Yesterday, I was in Tāmaki Makaurau Auckland for the New Zealand launch of Clinic of Phantasms, Giovanni Intra’s collected writings, at Michael Lett’s bookshop. I edited the collection, it was published jointly by my imprint Bouncy Castle and by the venerable LA imprint Semiotext(e), and it was years in the making. The room was full of Intra’s friends and fans. Gavin Hipkins gave a speech, and Kirsty Cameron, Jon Bywater, Ann Shelton, and I read from Intra’s texts.
When I assembled the collection, I was advised to exclude Intra’s juvenilia—when he was ‘finding his voice’—so I left out everything before 1994. The text I chose to read from, ‘When You Sell Me’, wasn’t included in the book. It was written for Stamp in 1990. Pretentious but prescient, it shows the writer Intra was becoming. Here’s the excerpt:
I tingle with joy because I know all my enemies will be pissed off for days and I will glow like jelly and it is all because of you.

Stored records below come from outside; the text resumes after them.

(** The exit status of the process: the [if __name__ == '__main__'] block
    calls [sys.exit(1)] for a [KeyboardInterrupt] and for an [Exception];
    a run of [main] that returns ends the process with status 0. *)
Definition exit_status (E : Env) (s : State) : Z :=
  match main E s with
  | (Val _, _) => 0
  | (Exc e, _) =>
      match exn_cls e with
      | KeyboardInterrupt => 1
      | _ => 1
      end
  end.

End RiskBarometer.

(** ** scripts/fetch_market_data.py *)

Module MarketData.

Local Open Scope string_scope.
Local Open Scope Z_scope.
Local Open Scope py_scope.

(** Lines 10-20. *)
Definition SYMBOLS : list string :=
  [ "GC=F"; "SI=F"; "CL=F"; "^GSPC"; "^IXIC"; "^DJI"; "BTC-USD"; "ETH-USD";
    "DX-Y.NYB" ].

(** The [meta] object of a chart; [None] is a key that is absent. *)
Record Meta : Type := mkMeta {
  regularMarketPrice : option Q;
  chartPreviousClose : option Q;
  previousClose : option Q;
  meta_marketState : option string;
  regularMarketVolume : option Z;
  meta_currency : option string
}.

(** What the script reads of a response: [meta] and the [close] list,
    [None] when the key is absent or null. *)
Record Chart : Type := mkChart {
  meta : Meta;
  close : option (list (option Q))
}.

(** The dict returned by [fetch_symbol]. *)
Record Snapshot : Type := mkSnapshot {
  price : option Q;
  prevClose : option Q;
  dailyChange : Q;
  dailyChangePct : Q;
  weekChangePct : Q;
  sparkData : list Q;
  high : option Q;
  low : option Q;
  marketState : string;
  volume : Z;
  currency : string
}.

(** A value of the [assets] dict: a snapshot or [{'error': True}]. *)
Inductive Asset : Type :=
| AssetSnapshot (snapshot : Snapshot)
| AssetError.

Record Report : Type := mkReport {
  updatedAt : string;
  report_assets : list (string * Asset)
}.

Record Env : Type := mkEnv {
  (** the outcome of the k-th HTTP request, for a symbol: an exception of
      the request or of the navigation of the JSON body, or the chart *)
  http_get : nat -> string -> res Chart;
  utc_now : string;
  (** the exception of [os.makedirs], [open] or [json.dump], if any *)
  write_error : option exn;
  (** [round(x, ndigits)] *)
  round : Q -> Z -> Q
}.

(** The state of a run: requests made, the locals [assets] and [success]
    of [main], and the content of the output file. *)
Record State : Type := mkState {
  calls : nat;
  assets : list (string * Asset);
  success : Z;
  disk : option Report
}.

Definition initial : State := mkState 0 [] 0 None.

Definition Run (A : Type) : Type := M State A.

(** [x or y] and truth of an optional number: [None] and [0] are false. *)
Definition truthy_num (x : option Q) : bool :=
  match x with
  | Some q => negb (Qeq_bool q 0)
  | None => false
  end.

Definition or_else (x y : option Q) : option Q :=
  if truthy_num x then x else y.

Definition Qmin (x y : Q) : Q := if Qlt_bool y x then y else x.

(** Lines 39-66 of [fetch_symbol]: the snapshot of a chart.  Every
    division is under the truth test of its divisor. *)
Definition snapshot_of (E : Env) (c : Chart) : Snapshot :=
  let closes_raw := match close c with Some l => l | None => [] end in
  let closes :=
    flat_map (fun c => match c with Some x => [x] | None => [] end) closes_raw in
  let price :=
    or_else (regularMarketPrice (meta c))
            (match index closes (-1) with Val x => Some x | Exc _ => None end) in
  let prev_close := or_else (chartPreviousClose (meta c)) (previousClose (meta c)) in
  let daily_change :=
    match price, prev_close with
    | Some p, Some pc =>
        if truthy_num price && truthy_num prev_close then (p - pc)%Q else 0%Q
    | _, _ => 0%Q
    end in
  let daily_change_pct :=
    match prev_close with
    | Some pc => if truthy_num prev_close then (daily_change / pc * 100)%Q else 0%Q
    | None => 0%Q
    end in
  let first_close :=
    match closes with
    | x :: _ => Some x
    | [] => prev_close
    end in
  let week_change :=
    match price, first_close with
    | Some p, Some fc =>
        if truthy_num price && truthy_num first_close then (p - fc)%Q else 0%Q
    | _, _ => 0%Q
    end in
  let week_change_pct :=
    match first_close with
    | Some fc => if truthy_num first_close then (week_change / fc * 100)%Q else 0%Q
    | None => 0%Q
    end in
  {| price :=
       match price with
       | Some p => if truthy_num price then Some (round E p 4) else None
       | None => None
       end;
     prevClose :=
       match prev_close with
       | Some pc => if truthy_num prev_close then Some (round E pc 4) else None
       | None => None
       end;
     dailyChange := round E daily_change 4;
     dailyChangePct := round E daily_change_pct 2;
     weekChangePct := round E week_change_pct 2;
     sparkData := map (fun c => round E c 2) (slice_from closes (-48));
     high :=
       match closes with
       | x :: xs => Some (round E (fold_left Qmax xs x) 4)
       | [] => None
       end;
     low :=
       match closes with
       | x :: xs => Some (round E (fold_left Qmin xs x) 4)
       | [] => None
       end;
     marketState :=
       match meta_marketState (meta c) with Some m => m | None => "CLOSED" end;
     volume := match regularMarketVolume (meta c) with Some v => v | None => 0 end;
     currency := match meta_currency (meta c) with Some m => m | None => "USD" end
  |}.

(** [fetch_symbol]: one request, then the snapshot. *)
Definition fetch_symbol (E : Env) (sym : string) : Run Snapshot :=
  fun s =>
    let s' := mkState (S (calls s)) (assets s) (success s) (disk s) in
    match http_get E (calls s) sym with
    | Exc e => (Exc e, s')
    | Val c => (Val (snapshot_of E c), s')
    end.

Definition set_asset (sym : string) (a : Asset) : Run unit :=
  modify (fun s =>
            mkState (calls s) (dict_set sym a (assets s))
                    (success s) (disk s)).

(** Lines 74-80: the body of the loop of [main]. *)
Definition fetch_one (E : Env) (sym : string) : Run unit :=
  try_except
    (snapshot <- fetch_symbol E sym ;;
     set_asset sym (AssetSnapshot snapshot) ;;;
     modify (fun s => mkState (calls s) (assets s) (success s + 1) (disk s)))
    (fun e => set_asset sym AssetError).

Fixpoint for_each (E : Env) (syms : list string) : Run unit :=
  match syms with
  | [] => ret tt
  | sym :: rest => fetch_one E sym ;;; for_each E rest
  end.

Definition write_report (E : Env) (output : Report) : Run unit :=
  match write_error E with
  | Some e => raise e
  | None =>
      modify (fun s => mkState (calls s) (assets s) (success s) (Some output))
  end.

(** Lines 69-96: [main]; [sys.exit(1)] raises [SystemExit]. *)
Definition main (E : Env) : Run unit :=
  modify (fun s => mkState (calls s) [] 0 (disk s)) ;;;
  for_each E SYMBOLS ;;;
  s <- get ;;
  write_report E {| updatedAt := utc_now E; report_assets := assets s |} ;;;
  if success s =? 0 then raise (Exn SystemExit "1") else ret tt.

(** The exit status of the process.  The script body is the bare call
    [main()]: [SystemExit(1)] ends the process with status 1, an uncaught
    exception with the interpreter's status for it (1, and the status of
    a death by SIGINT, 130, for a [KeyboardInterrupt]). *)
Definition exit_status (E : Env) (s : State) : Z :=
  match main E s with
  | (Val _, _) => 0
  | (Exc e, _) =>
      match exn_cls e with
      | SystemExit => 1
      | KeyboardInterrupt => 130
      | _ => 1
      end
  end.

If you choose me I will honour you by chopping off my ear, spitting across the gallery at you, and being a real anarchist.
I like the space, you like the space, it’s a good space, it would look good in outer space, if I was you I’d send it into outer space.
You insure everything beyond its value, so that, if it blew up, you would be better off anyway.
I can’t touch it, they can’t see it, she can’t afford it, they want to buy it, you can’t touch this.
We used to spend hours looking at encyclopedias and history books, and now we spend hours looking at vital health statistics and pumping cholesterol from our lungs.
At the opening I wore my tweed coat, my polka dot tie, my green trousers, my armour plated knickers, and I painted my nose red.
The artist rejects symbolism and borrowing from indigenous cultures, rather he attempts, through a process of reduction and distillation, to penetrate a common level of collective consciousness.
We know our positions too well. There is enough measured contempt and praise to keep our frustrations and pleasures balanced for a lifetime.
I’ll do the mail-out, you do the mail-out, she got sent a mail-out, he’s on the mail-out list, let’s hope the mail gets lost in the mail.
I fuck you and spit at you, you ruin me, you sell me, and this is the best art there ever is.
Everything would be totally different if the opportunity to sell out actually existed.
Thanks to Michael Lett, Andrew Thomas, Victoria Wynne-Jones, and Samuel Holloway for hosting the launch and to everyone who came. Copies of the book are available at Michael Lett’s bookshop, and soon at better bookstores everywhere.